**INPUT:**
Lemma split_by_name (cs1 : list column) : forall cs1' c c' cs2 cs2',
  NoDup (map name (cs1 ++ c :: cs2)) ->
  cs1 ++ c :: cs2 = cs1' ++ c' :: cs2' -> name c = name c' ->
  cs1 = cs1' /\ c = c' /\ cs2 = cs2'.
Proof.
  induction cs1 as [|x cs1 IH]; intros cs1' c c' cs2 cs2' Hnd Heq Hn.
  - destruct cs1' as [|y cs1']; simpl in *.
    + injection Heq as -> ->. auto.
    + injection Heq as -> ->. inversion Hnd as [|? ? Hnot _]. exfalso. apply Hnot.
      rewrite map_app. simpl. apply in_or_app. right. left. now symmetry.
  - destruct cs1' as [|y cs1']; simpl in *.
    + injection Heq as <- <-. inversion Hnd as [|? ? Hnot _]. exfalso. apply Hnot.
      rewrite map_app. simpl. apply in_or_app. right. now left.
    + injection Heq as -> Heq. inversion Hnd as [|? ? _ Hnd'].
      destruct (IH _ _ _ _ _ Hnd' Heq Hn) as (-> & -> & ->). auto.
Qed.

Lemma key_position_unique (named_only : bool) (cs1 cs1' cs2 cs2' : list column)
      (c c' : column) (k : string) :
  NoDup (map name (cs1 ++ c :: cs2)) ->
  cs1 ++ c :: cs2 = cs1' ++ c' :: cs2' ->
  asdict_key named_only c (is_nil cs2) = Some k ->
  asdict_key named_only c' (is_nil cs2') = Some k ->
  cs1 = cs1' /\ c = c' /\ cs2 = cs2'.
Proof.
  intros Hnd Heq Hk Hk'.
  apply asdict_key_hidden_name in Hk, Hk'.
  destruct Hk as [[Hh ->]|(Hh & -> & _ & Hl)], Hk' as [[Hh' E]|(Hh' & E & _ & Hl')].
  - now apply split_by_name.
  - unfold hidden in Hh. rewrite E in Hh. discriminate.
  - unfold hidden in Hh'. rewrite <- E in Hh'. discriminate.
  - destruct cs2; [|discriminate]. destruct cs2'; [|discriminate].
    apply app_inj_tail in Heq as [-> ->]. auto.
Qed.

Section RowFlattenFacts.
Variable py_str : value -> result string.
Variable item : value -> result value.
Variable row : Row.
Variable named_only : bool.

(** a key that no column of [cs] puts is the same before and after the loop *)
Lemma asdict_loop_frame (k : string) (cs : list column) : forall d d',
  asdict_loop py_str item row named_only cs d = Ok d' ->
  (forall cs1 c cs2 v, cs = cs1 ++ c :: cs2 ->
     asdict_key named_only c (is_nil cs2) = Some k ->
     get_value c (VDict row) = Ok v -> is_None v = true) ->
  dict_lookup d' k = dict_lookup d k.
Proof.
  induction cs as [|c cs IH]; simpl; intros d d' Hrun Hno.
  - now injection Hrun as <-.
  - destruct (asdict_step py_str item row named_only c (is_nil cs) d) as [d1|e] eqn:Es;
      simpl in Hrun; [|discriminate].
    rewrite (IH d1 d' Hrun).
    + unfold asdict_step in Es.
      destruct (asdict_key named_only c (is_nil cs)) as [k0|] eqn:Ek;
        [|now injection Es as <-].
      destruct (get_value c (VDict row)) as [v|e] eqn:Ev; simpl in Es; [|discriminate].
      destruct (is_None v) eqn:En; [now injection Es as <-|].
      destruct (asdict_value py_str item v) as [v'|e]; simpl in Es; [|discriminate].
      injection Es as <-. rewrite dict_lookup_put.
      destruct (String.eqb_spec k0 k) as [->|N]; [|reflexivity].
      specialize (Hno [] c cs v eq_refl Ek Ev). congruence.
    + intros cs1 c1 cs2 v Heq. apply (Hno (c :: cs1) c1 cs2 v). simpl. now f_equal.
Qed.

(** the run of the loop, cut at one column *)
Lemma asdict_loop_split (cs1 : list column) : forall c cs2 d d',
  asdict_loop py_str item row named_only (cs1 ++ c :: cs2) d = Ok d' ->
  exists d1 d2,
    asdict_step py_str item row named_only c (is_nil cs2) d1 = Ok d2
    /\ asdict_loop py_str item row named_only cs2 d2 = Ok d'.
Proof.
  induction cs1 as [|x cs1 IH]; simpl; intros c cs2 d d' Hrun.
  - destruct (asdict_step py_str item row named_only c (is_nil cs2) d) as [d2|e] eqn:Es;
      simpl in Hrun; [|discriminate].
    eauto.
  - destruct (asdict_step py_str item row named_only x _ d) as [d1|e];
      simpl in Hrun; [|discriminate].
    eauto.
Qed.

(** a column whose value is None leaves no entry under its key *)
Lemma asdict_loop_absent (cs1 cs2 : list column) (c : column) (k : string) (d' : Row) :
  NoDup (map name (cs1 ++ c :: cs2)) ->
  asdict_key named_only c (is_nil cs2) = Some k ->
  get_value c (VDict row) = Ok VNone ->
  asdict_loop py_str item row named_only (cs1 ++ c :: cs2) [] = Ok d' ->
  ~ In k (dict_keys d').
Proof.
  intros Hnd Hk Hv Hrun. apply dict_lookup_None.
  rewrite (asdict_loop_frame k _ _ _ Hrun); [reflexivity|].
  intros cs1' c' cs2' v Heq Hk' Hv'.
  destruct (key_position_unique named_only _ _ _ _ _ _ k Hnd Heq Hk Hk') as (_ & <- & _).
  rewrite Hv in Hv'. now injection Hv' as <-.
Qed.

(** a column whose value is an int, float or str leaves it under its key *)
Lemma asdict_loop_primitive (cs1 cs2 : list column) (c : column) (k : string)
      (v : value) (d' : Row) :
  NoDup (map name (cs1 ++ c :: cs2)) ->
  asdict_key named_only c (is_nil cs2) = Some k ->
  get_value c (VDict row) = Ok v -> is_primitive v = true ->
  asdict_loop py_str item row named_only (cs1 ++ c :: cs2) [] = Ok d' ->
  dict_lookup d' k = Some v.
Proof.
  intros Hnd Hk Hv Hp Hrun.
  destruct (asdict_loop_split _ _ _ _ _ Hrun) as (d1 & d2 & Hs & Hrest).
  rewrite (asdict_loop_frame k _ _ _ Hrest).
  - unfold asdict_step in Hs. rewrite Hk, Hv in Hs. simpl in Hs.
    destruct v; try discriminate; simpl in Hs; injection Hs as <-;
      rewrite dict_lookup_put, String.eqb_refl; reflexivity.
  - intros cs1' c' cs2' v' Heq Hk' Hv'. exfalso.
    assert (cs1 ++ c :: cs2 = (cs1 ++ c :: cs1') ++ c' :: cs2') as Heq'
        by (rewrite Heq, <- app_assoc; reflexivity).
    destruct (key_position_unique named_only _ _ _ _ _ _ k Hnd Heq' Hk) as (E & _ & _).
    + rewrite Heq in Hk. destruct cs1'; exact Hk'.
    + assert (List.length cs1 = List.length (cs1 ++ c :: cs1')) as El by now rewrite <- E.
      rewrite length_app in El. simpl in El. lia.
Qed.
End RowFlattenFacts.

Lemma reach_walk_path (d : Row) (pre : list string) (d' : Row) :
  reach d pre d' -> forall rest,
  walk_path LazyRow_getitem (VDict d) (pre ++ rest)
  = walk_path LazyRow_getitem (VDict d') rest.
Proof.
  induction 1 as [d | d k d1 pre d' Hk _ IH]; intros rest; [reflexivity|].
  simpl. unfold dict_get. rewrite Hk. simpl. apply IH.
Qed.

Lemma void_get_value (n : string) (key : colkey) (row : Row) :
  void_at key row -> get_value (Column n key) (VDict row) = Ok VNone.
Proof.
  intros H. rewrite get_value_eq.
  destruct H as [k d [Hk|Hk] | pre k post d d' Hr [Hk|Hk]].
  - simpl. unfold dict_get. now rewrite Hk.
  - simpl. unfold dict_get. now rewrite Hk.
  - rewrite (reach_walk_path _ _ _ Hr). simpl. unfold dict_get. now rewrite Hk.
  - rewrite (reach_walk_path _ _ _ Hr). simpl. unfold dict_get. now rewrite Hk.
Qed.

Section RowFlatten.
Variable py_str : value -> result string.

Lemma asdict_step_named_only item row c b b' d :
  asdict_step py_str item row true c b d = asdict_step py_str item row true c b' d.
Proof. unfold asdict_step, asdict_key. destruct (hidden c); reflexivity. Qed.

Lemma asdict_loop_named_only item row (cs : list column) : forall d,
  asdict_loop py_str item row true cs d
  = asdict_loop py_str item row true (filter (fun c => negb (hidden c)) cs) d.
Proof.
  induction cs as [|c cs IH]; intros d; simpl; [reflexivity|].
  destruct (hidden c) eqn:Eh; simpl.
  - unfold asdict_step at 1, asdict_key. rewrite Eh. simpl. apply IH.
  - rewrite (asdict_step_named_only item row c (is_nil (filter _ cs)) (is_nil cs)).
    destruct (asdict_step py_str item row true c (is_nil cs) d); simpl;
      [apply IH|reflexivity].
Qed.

**REQUIRED ACTION:** All that belongs in your answer is the stretch of entries above from the line with "Lemma asdict_loop_primitive (cs1" through the line with "Lemma void_get_value (n", printed exactly.

**SOLUTION FOR THIS TASK:**
Lemma asdict_loop_primitive (cs1 cs2 : list column) (c : column) (k : string)
      (v : value) (d' : Row) :
  NoDup (map name (cs1 ++ c :: cs2)) ->
  asdict_key named_only c (is_nil cs2) = Some k ->
  get_value c (VDict row) = Ok v -> is_primitive v = true ->
  asdict_loop py_str item row named_only (cs1 ++ c :: cs2) [] = Ok d' ->
  dict_lookup d' k = Some v.
Proof.
  intros Hnd Hk Hv Hp Hrun.
  destruct (asdict_loop_split _ _ _ _ _ Hrun) as (d1 & d2 & Hs & Hrest).
  rewrite (asdict_loop_frame k _ _ _ Hrest).
  - unfold asdict_step in Hs. rewrite Hk, Hv in Hs. simpl in Hs.
    destruct v; try discriminate; simpl in Hs; injection Hs as <-;
      rewrite dict_lookup_put, String.eqb_refl; reflexivity.
  - intros cs1' c' cs2' v' Heq Hk' Hv'. exfalso.
    assert (cs1 ++ c :: cs2 = (cs1 ++ c :: cs1') ++ c' :: cs2') as Heq'
        by (rewrite Heq, <- app_assoc; reflexivity).
    destruct (key_position_unique named_only _ _ _ _ _ _ k Hnd Heq' Hk) as (E & _ & _).
    + rewrite Heq in Hk. destruct cs1'; exact Hk'.
    + assert (List.length cs1 = List.length (cs1 ++ c :: cs1')) as El by now rewrite <- E.
      rewrite length_app in El. simpl in El. lia.
Qed.
End RowFlattenFacts.

Lemma reach_walk_path (d : Row) (pre : list string) (d' : Row) :
  reach d pre d' -> forall rest,
  walk_path LazyRow_getitem (VDict d) (pre ++ rest)
  = walk_path LazyRow_getitem (VDict d') rest.
Proof.
  induction 1 as [d | d k d1 pre d' Hk _ IH]; intros rest; [reflexivity|].
  simpl. unfold dict_get. rewrite Hk. simpl. apply IH.
Qed.

Lemma void_get_value (n : string) (key : colkey) (row : Row) :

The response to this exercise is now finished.